United States District Court, D. Minnesota

February 19, 2019

JUANEL ANTHONY MIKULAK EL BAY, Plaintiff,
v.
DAKOTA COUNTY SHERIFF'S OFFICE, TIM LESLIE, and DAKOTA COUNTY JAIL, Defendants.

          REPORT AND RECOMMENDATION

          ELIZABETH COWAN WRIGHT, UNITED STATES MAGISTRATE JUDGE

         This matter is before the Court on Petitioner Juanel Anthony Mikulak El Bay's Petition for a Writ of Habeas Corpus Under 28 U.S.C. § 2241 (Dkt. No. 1 (Petition)) and his Application to Proceed in District Court Without Prepaying Fees or Costs (Dkt. No. 2 (IFP Application)). The Petition is before the Court pursuant to Rule 4 of the Rules Governing Section 2254 Cases in the U.S. District Courts.[1] The Court now recommends dismissal of the Petition (without prejudice).

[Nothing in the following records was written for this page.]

(* ===== verification/Isolation.v ===== *)
(** Each process reads the settings that [inventory] declares it a consumer
    of, and no others: two environments that agree on these, and pass the
    preflight, give the same configuration.  Hence the complete validation of
    a deployment's environment file speaks for every service at its start. *)
From S2P Require Import Prelude GoStrings Strconv Duration Settings Net Url Regex Os Secrets Policies Endpoints Config EnvFile.
Local Open Scope string_scope.
Local Open Scope Z_scope.
(** The two environments agree on the settings in [P]; on those of [p]. *)
Definition agree_on (P : string → bool) (v v' : env) : Prop :=
  ∀ name, P name = true → v !! name = v' !! name.
Definition agree (p : Process) : env → env → Prop := agree_on (consumed_by p).

Section agreement.
Context {P : string → bool} {v v' : env} (Hagree : agree_on P v v').

Lemma value_agree name fallback :
  P name = true → value v name fallback = value v' name fallback.
Proof. intros Hc. unfold value. by rewrite (Hagree name Hc). Qed.

Lemma requiredPath_agree name fallback :
  P name = true → requiredPath v name fallback = requiredPath v' name fallback.
Proof. apply value_agree. Qed.

Lemma duration_agree name fallback min max :
  P name = true → duration v name fallback min max = duration v' name fallback min max.
Proof. intros Hc. unfold duration. by rewrite (value_agree name) by done. Qed.

Lemma integer_agree name fallback min max :
  P name = true → integer v name fallback min max = integer v' name fallback min max.
Proof. intros Hc. unfold integer. by rewrite (value_agree name) by done. Qed.

Lemma int64Value_agree name fallback min max :
  P name = true →
  int64Value v name fallback min max = int64Value v' name fallback min max.
Proof. intros Hc. unfold int64Value. by rewrite (value_agree name) by done. Qed.

Lemma boolean_agree name fallback :
  P name = true → boolean v name fallback = boolean v' name fallback.
Proof. intros Hc. unfold boolean. by rewrite (value_agree name) by done. Qed.

Lemma requiredText_agree name :
  P name = true → requiredText v name = requiredText v' name.
Proof. intros Hc. unfold requiredText. by rewrite (Hagree name Hc). Qed.
End agreement.

(** ** Reading under agreement *)

Lemma bind_agree {A B} (m m' : res A) (f f' : A → res B) :
  m = m' → (∀ a, m' = Ok a → f a = f' a) → m ≫= f = m' ≫= f'.
Proof. intros -> Hf. destruct m' as [a|e]; [exact (Hf a eq_refl)|done]. Qed.

Ltac consumed := vm_compute; reflexivity.

(** Replace the first environment of [H] by the second in every read of a
    setting with a constant name. *)
Ltac agree_reads H :=
  rewrite ?(duration_agree H), ?(integer_agree H), ?(int64Value_agree H), ?(boolean_agree H),
    ?(requiredText_agree H), ?(requiredPath_agree H), ?(value_agree H) by consumed.

Section isolation.
Context {os : OS} {tables : UnicodeTables} {mail : MailParser} {order : MapOrder}.
Implicit Types v w : env.

Lemma parseServiceCommon_agree p v w :
  agree p v w → long_running p = true → parseServiceCommon v = parseServiceCommon w.
Proof.
  intros H Hp.
  unfold parseServiceCommon, parseShared, parseHTTP, parseObservability, parseLogging.
  destruct p; try discriminate Hp; agree_reads H; reflexivity.
Qed.

Lemma parseDependencyReadiness_agree p v w :
  agree p v w → long_running p = true →
  parseDependencyReadiness v = parseDependencyReadiness w.
Proof.
  intros H Hp. unfold parseDependencyReadiness.
  destruct p; try discriminate Hp; agree_reads H; reflexivity.
Qed.

Lemma parseDatabase_agree v w p settings :
  agree p v w →
  (p, settings) ∈ [(ProcessGateway, gatewayDatabaseSettings);
                   (ProcessControlPlane, controlPlaneDatabaseSettings);
                   (ProcessWorker, workerDatabaseSettings);
                   (ProcessBootstrap, controlPlaneDatabaseSettings)] →
  parseDatabase v settings = parseDatabase w settings.
Proof.
  intros H Hin. rewrite !elem_of_cons, elem_of_nil in Hin.
  unfold parseDatabase, parseDatabaseSSLMode.
  destruct Hin as [[= -> ->]|[[= -> ->]|[[= -> ->]|[[= -> ->]|[]]]]];
    cbn [userSetting passwordSetting minSetting maxSetting ds_user defaultMax
         gatewayDatabaseSettings controlPlaneDatabaseSettings workerDatabaseSettings];
    agree_reads H; reflexivity.
Qed.

Lemma ParseGateway_agree v w :
  agree ProcessGateway v w →
  preflight v ProcessGateway = preflight w ProcessGateway → ParseGateway v = ParseGateway w.
Proof.
  intros H Hp. unfold ParseGateway. rewrite Hp.
  rewrite (parseServiceCommon_agree _ _ _ H eq_refl).
  rewrite (parseDependencyReadiness_agree _ _ _ H eq_refl).
  rewrite (parseDatabase_agree v w ProcessGateway) by (exact H || by left).
  unfold parseGatewayEndpoints, parsePublicAPIURL, parseRedis, parseGatewayPolicy.
  agree_reads H. reflexivity.
Qed.

Lemma parsePasswordPolicy_agree v w p :
  agree p v w → p = ProcessControlPlane ∨ p = ProcessBootstrap →
  parsePasswordPolicy v = parsePasswordPolicy w.
Proof.
  intros H Hp. unfold parsePasswordPolicy.
  destruct Hp as [-> | ->]; agree_reads H; reflexivity.
Qed.

Lemma parseSessionPolicy_agree v w :
  agree ProcessControlPlane v w → parseSessionPolicy v = parseSessionPolicy w.
Proof.
  intros H. unfold parseSessionPolicy. agree_reads H.
  apply bind_agree; [reflexivity|]. intros idle _.
  apply bind_agree; [reflexivity|]. intros abs _. agree_reads H.
  rewrite (parsePasswordPolicy_agree _ _ _ H) by (by left). reflexivity.
Qed.

Lemma ParseControlPlane_agree v w :
  agree ProcessControlPlane v w →
  preflight v ProcessControlPlane = preflight w ProcessControlPlane →
  ParseControlPlane v = ParseControlPlane w.
Proof.
  intros H Hp. unfold ParseControlPlane. rewrite Hp.
  rewrite (parseServiceCommon_agree _ _ _ H eq_refl).
  rewrite (parseDependencyReadiness_agree _ _ _ H eq_refl).
  rewrite (parseDatabase_agree v w ProcessControlPlane) by (exact H || by right; left).
  rewrite (parseSessionPolicy_agree _ _ H).
  unfold parseControlPlaneEndpoints, parsePublicAPIURL, parseRedis, parseAgent.
  agree_reads H. reflexivity.
Qed.

Lemma ParseWorker_agree v w :
  agree ProcessWorker v w →
  preflight v ProcessWorker = preflight w ProcessWorker → ParseWorker v = ParseWorker w.
Proof.
  intros H Hp. unfold ParseWorker. rewrite Hp.
  rewrite (parseServiceCommon_agree _ _ _ H eq_refl).
  rewrite (parseDependencyReadiness_agree _ _ _ H eq_refl).
  rewrite (parseDatabase_agree v w ProcessWorker) by (exact H || by right; right; left).
  unfold parseRedis, parseWorkerPolicy. agree_reads H. reflexivity.
Qed.

Lemma ParseBootstrap_agree v w :
  agree ProcessBootstrap v w →
  preflight v ProcessBootstrap = preflight w ProcessBootstrap → ParseBootstrap v = ParseBootstrap w.
Proof.
  intros H Hp. unfold ParseBootstrap. rewrite Hp.
  rewrite (parseDatabase_agree v w ProcessBootstrap) by (exact H || by right; right; right; left).
  rewrite (parsePasswordPolicy_agree _ _ _ H) by (by right).
  unfold parseShared, parseLogging. agree_reads H. reflexivity.
Qed.

Lemma parseDatabaseInventory_agree v w environment :
  agree ProcessDeployment v w →
  parseDatabaseInventory v environment = parseDatabaseInventory w environment.
Proof.
  intros H. unfold parseDatabaseInventory, password_paths, parseDatabaseSSLMode.
  assert (Hl : ∀ l, Forall (λ e, consumed_by ProcessDeployment e.1 = true) l →
            fixed_loop v l = fixed_loop w l).
  { induction 1 as [|[name x] l Hc _ IH]; [done|]. cbn [fixed_loop]. cbn [fst] in Hc.
    by rewrite (value_agree H name _ Hc), IH. }
  rewrite Hl.
  - agree_reads H. reflexivity.
  - rewrite map_range_perm.
    assert (forallb (λ e, consumed_by ProcessDeployment e.1) (map_to_list fixed_users) = true)
      as Hall by consumed.
    apply Forall_forall. intros e Hin. rewrite forallb_forall in Hall.
    exact (Hall e (proj1 (list_elem_of_In _ _) Hin)).
Qed.

Lemma ParseDeployment_agree v w :
  agree ProcessDeployment v w →
  preflight v ProcessDeployment = preflight w ProcessDeployment →
  ParseDeployment v = ParseDeployment w.
Proof.
  intros H Hp. unfold ParseDeployment. rewrite Hp.
  unfold parseShared, parseEndpoints, parseHTTP, parseTLS, parseRedisDeployment,
    parseCloudflare, parseTailscale.
  agree_reads H. apply bind_agree; [done|]. intros _ _.
  apply bind_agree; [done|]. intros shared _. apply bind_agree; [done|]. intros endpoints _.
  apply bind_agree; [done|]. intros http _. apply bind_agree; [done|]. intros httpsPort _.
  apply bind_agree; [done|]. intros tls _.
  by rewrite (parseDatabaseInventory_agree _ _ _ H).
Qed.

(** ** Filtering *)

Lemma agree_filtered p values : agree p (ValuesForProcess values p) values.
Proof. intros name Hc. by rewrite ValuesForProcess_lookup, Hc. Qed.

(** What is filtered for a process always passes its preflight. *)
Lemma preflight_filtered p values : preflight (ValuesForProcess values p) p = Ok tt.
Proof.
  apply preflight_iff. split.
  - intros name [x Hx]. rewrite ValuesForProcess_lookup in Hx.
    destruct (consumed_by p name) eqn:Hc; [|discriminate Hx].
    exact (foreign_known _ (consumed_known _ _ Hc)).
  - intros Hl name Hin. rewrite ValuesForProcess_lookup.
    by rewrite (commandOnly_not_consumed _ _ Hin Hl).
Qed.

Lemma agree_sym p v w : agree p v w → agree p w v.
Proof. intros H name Hc. symmetry. by apply H. Qed.

Lemma agree_trans p u v w : agree p u v → agree p v w → agree p u w.
Proof. intros H1 H2 name Hc. by rewrite (H1 name Hc), (H2 name Hc). Qed.

End isolation.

         El Bay is a pretrial detainee awaiting trial in two matters in Minnesota state court, both set for trial in March 2019. See Register of Actions, State v. Mikulak, No. 19HA-CR-18-2343, available at http://pa.courts.state.mn.us/default.aspx (last accessed Feb. 14, 2019); Register of Actions, State v. Mikulak, No. 19HA-CR-18-2487, available at http://pa.courts.state.mn.us/default.aspx (last accessed Feb. 14, 2019). State pretrial detainees can receive habeas review through § 2241. See, e.g., Eremy v. Ramsey Cty., No. 17-cv-0083 (WMW/KMM), 2017 WL 3432067, at *1 (D. Minn. Apr. 21, 2017), report and recommendation adopted, 2017 WL 3421392 (D. Minn. Aug. 9, 2017). But such detainees can secure relief through § 2241 only if they first try to secure relief through available state court procedures. See, e.g., id. (“[T]hough the statutory language of [28 U.S.C.] § 2241(c)(3) does not contain an exhaustion requirement, in the context of pretrial habeas petitions, ‘federal courts should abstain from the exercise of that jurisdiction if the issues raised in the petition may be resolved either by trial on the merits in the state court or by other state procedures available to the petitioner.'”) (quoting Dickerson v. Louisiana, 816 F.2d 220, 225 (5th Cir. 1987)); Rojas Hernandez v. Paget, No. 16-cv-02537 (DWF/HB), 2016 WL 7404742, at *2 (D. Minn. Nov. 10, 2016) (making same point), report and recommendation adopted, 2016 WL 7404683 (D. Minn. Dec. 21, 2016).[2]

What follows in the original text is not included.